*What you should do*
Using the data below, show every line where the word "Lemma" occurs.

*Task material*

Definition is_inr {A B} (result : A + B) : bool := match result with inr _ => true | inl _ => false end.

Definition history_ok : bool :=
  match commits ∅ [writes 1 1] with
  | None => false
  | Some (_, db) =>
      match commits db later, projectionLogicalRows db with
      | Some (_, final), inr rows =>
          (llen rows <=? Chain.maxSafeInteger)%N && is_inr (projectionStateDigest db versions) &&
          is_inr (projectionLogicalRows final)
      | _, _ => false
      end
  end.

Lemma history_accepted : history_ok = true.
Proof. vm_compute. done. Qed.

Lemma history_facts : ∃ first db encoded final rows current digest,
  commits ∅ [writes 1 1] = Some (first, db) ∧ commits db later = Some (encoded, final) ∧
  projectionLogicalRows db = inr rows ∧ (llen rows ≤ Chain.maxSafeInteger)%N ∧
  projectionStateDigest db versions = inr digest ∧ projectionLogicalRows final = inr current.
Proof.
  pose proof history_accepted as Hok. unfold history_ok in Hok.
  destruct (commits ∅ [writes 1 1]) as [[first db]|] eqn:Hc; [|done].
  destruct (commits db later) as [[encoded final]|] eqn:Hl; [|done].
  destruct (projectionLogicalRows db) as [|rows] eqn:Hr; [done|].
  apply andb_true_iff in Hok as [Hok Hf]. apply andb_true_iff in Hok as [Hlen Hd].
  destruct (projectionStateDigest db versions) as [|digest] eqn:Hdigest; [done|].
  destruct (projectionLogicalRows final) as [|current] eqn:Hcurrent; [done|].
  apply N.leb_le in Hlen. exists first, db, encoded, final, rows, current, digest. by split_and!.
Qed.

Lemma committed_keyed history encoded db : commits ∅ history = Some (encoded, db) → keyed db.
Proof.
  intros Hc. destruct (rewind_commits _ _ _ _ _ mirrors_empty Hc) as (scratch & Hm & _).
  by eapply mirrors_keyed.
Qed.

(** The digest after the first write set, found again after the third. *)
Lemma rewound_digest_witness :
  ∃ first db encoded final digest,
    (commits ∅ [writes 1 1] = Some (first, db) ∧ commits db later = Some (encoded, final) ∧
     projectionStateDigest db versions = inr digest) ∧
    projectionStateDigestAtResultCut final versions (1 + llen encoded) 0 1
      (descending 1 encoded ++ [(1%N, concat first)]) = inr digest.
Proof.
  destruct history_facts as (first & db & encoded & final & rows & current & digest &
    Hc & Hl & Hr & Hlen & Hd & Hf).
  exists first, db, encoded, final, digest. split; [exact (conj Hc (conj Hl Hd))|].
  refine (rewound_digest db final later encoded [(1%N, concat first)] versions 0 1 rows current digest
           (committed_keyed _ _ _ Hc) Hr Hlen Hd Hl Hf _ _).
  - lia.
  - constructor; [simpl; lia|constructor].
Defined.

End ProjectionWitnesses.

*Written solution*
Lemma history_accepted : history_ok = true.
Lemma history_facts : ∃ first db encoded final rows current digest,
Lemma committed_keyed history encoded db : commits ∅ history = Some (encoded, db) → keyed db.
Lemma rewound_digest_witness :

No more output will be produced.